WORK TASK:
The answer must be every line below that holds the word "Countable".
◆ ◆ ◆ ◆ ◆ ◆ ◆
(* ===== verification/TransactionSpec.v ===== *)
(** * Transactions: views, isolation, commit, rollback and locks *)

From S2P Require Import Prelude SyncRuntime SyncSpec Transactions.
From Stdlib Require Import Lia Sorted.
Import Ctx.

(** ** The map loops *)

Section maps.
Context {K A : Type} `{Countable K}.
Implicit Types m parent : gmap K A.

Lemma assign_all_union m parent : assign_all m parent = m ∪ parent.
Proof.
  unfold assign_all. rewrite -{2}(list_to_map_to_list m).
  pose proof (NoDup_fst_map_to_list m) as Hnd. revert parent Hnd.
  generalize (map_to_list m). intros l. induction l as [|[k v] l IH]; intros parent; cbn.
  { intros _. by rewrite left_id_L. }
  rewrite NoDup_cons. intros [Hk Hl]. rewrite IH //. rewrite -insert_union_l insert_union_r //.
  by apply not_elem_of_list_to_map_1.
Qed.

Lemma try_emplace_union k v m : try_emplace k v m = m ∪ {[k := v]}.
Proof.
  unfold try_emplace. apply map_eq. intros j. rewrite lookup_union.
  destruct (m !! k) eqn:Hk; destruct (decide (j = k)) as [-> |]; rewrite ?Hk ?lookup_singleton_eq
    ?lookup_singleton_ne ?lookup_insert_eq ?lookup_insert_ne //; by destruct (m !! j).
Qed.

Lemma emplace_all_union m parent : emplace_all m parent = parent ∪ m.
Proof.
  unfold emplace_all. rewrite -{2}(list_to_map_to_list m).
  pose proof (NoDup_fst_map_to_list m) as Hnd. revert parent Hnd.
  generalize (map_to_list m). intros l. induction l as [|[k v] l IH]; intros parent; cbn.
  { intros _. by rewrite right_id_L. }
  rewrite NoDup_cons. intros [Hk Hl]. rewrite IH // try_emplace_union -assoc_L. f_equal.
  by rewrite insert_union_singleton_l.
Qed.

Lemma try_emplace_lookup k v m j :
  try_emplace k v m !! j = match m !! j with Some x => Some x | None => if decide (j = k) then Some v else None end.
Proof.
  rewrite try_emplace_union lookup_union. destruct (m !! j); [by destruct ({[k := v]} !! j)|].
  case_decide; [subst; by rewrite lookup_singleton_eq|by rewrite lookup_singleton_ne].
Qed.
End maps.

Lemma union_lookup_l {K A} `{Countable K} (m1 m2 : gmap K A) k :
  (m1 ∪ m2) !! k = match m1 !! k with Some x => Some x | None => m2 !! k end.
Proof. rewrite lookup_union. by destruct (m1 !! k), (m2 !! k). Qed.

Section views.
Context {V : Type}.
Implicit Types (tr : ActiveTransaction V) (l : list (ActiveTransaction V)) (c : t V) (s : store V).

Abbreviation fields_of m p := (default ∅ (m !! p) : gmap nat V).

Lemma assign_fields_lookup (m parent : gmap nat (gmap nat V)) p :
  fields_of (assign_fields m parent) p = fields_of m p ∪ fields_of parent p.
Proof.
  unfold assign_fields. rewrite -{2}(list_to_map_to_list m).
  pose proof (NoDup_fst_map_to_list m) as Hnd. revert parent Hnd.
  generalize (map_to_list m). intros k. induction k as [|[q fs] k IH]; intros parent; cbn.
  { intros _. by rewrite lookup_empty left_id_L. }
  rewrite NoDup_cons. intros [Hq Hk]. rewrite IH // assign_all_union.
  destruct (decide (p = q)) as [-> |].
  - rewrite !lookup_insert_eq (not_elem_of_list_to_map_1 k q) //= left_id_L //.
  - rewrite !lookup_insert_ne //.
Qed.

Lemma emplace_fields_lookup (m parent : gmap nat (gmap nat V)) p :
  fields_of (emplace_fields m parent) p = fields_of parent p ∪ fields_of m p.
Proof.
  unfold emplace_fields. rewrite -{2}(list_to_map_to_list m).
  pose proof (NoDup_fst_map_to_list m) as Hnd. revert parent Hnd.
  generalize (map_to_list m). intros k. induction k as [|[q fs] k IH]; intros parent; cbn.
  { intros _. by rewrite lookup_empty right_id_L. }
  rewrite NoDup_cons. intros [Hq Hk]. rewrite IH // emplace_all_union.
  destruct (decide (p = q)) as [-> |].
  - rewrite !lookup_insert_eq (not_elem_of_list_to_map_1 k q) //= right_id_L //.
  - rewrite !lookup_insert_ne //.
Qed.

(** ** What a program sees *)

(** Two contexts in which every read gives the same answer. *)
Record same_view (c c' : t V) : Prop := {
  sv_global n : GetGlobal n c' = GetGlobal n c;
  sv_local n : GetThreadLocalGlobal n c' = GetThreadLocalGlobal n c;
  sv_array a : array_view a c' = array_view a c;
  sv_field p i : GetInstanceField p i c' = GetInstanceField p i c;
}.

Lemma find_pending_merge {K A} `{Countable K} (f : ActiveTransaction V → gmap K A) k tr parent merged l :
  f merged = f tr ∪ f parent →
  find_pending f k (merged :: l) = find_pending f k (tr :: parent :: l).
Proof. intros Hf. cbn. rewrite Hf union_lookup_l. by destruct (f tr !! k). Qed.

Lemma nested_commit_spec tr parent l c :
  m_activeTransactions c = tr :: parent :: l →
  ∃ c', EndTransaction c = Ok (true, c') ∧ same_view c c' ∧ committed c' = committed c
    ∧ m_runtime c' = m_runtime c ∧ length (m_activeTransactions c') = S (length l).
Proof.
  intros Hc. unfold EndTransaction. rewrite Hc. eexists. split; [done|]. split; [|done].
  set (c' := set_transactions _ c).
  split.
  - intros n. unfold GetGlobal. rewrite Hc.
    rewrite (find_pending_merge pendingGlobals n tr parent) //. apply assign_all_union.
  - intros n. unfold GetThreadLocalGlobal. rewrite Hc.
    rewrite (find_pending_merge pendingThreadLocals n tr parent) //. apply assign_all_union.
  - intros a. unfold array_view. rewrite Hc.
    rewrite (find_pending_merge pendingArrayValues a tr parent) //. apply assign_all_union.
  - intros p i. unfold GetInstanceField, pending_field. destruct p as [p|]; [|done]. rewrite Hc.
    rewrite (find_pending_merge (λ tr, fields_of (pendingInstanceValues tr) p) i tr parent) //.
    apply assign_fields_lookup.
Qed.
◆ ◆ ◆ ◆ ◆ ◆ ◆
TASK RESULT:
Context {K A : Type} `{Countable K}.
Lemma union_lookup_l {K A} `{Countable K} (m1 m2 : gmap K A) k :
Lemma find_pending_merge {K A} `{Countable K} (f : ActiveTransaction V → gmap K A) k tr parent merged l :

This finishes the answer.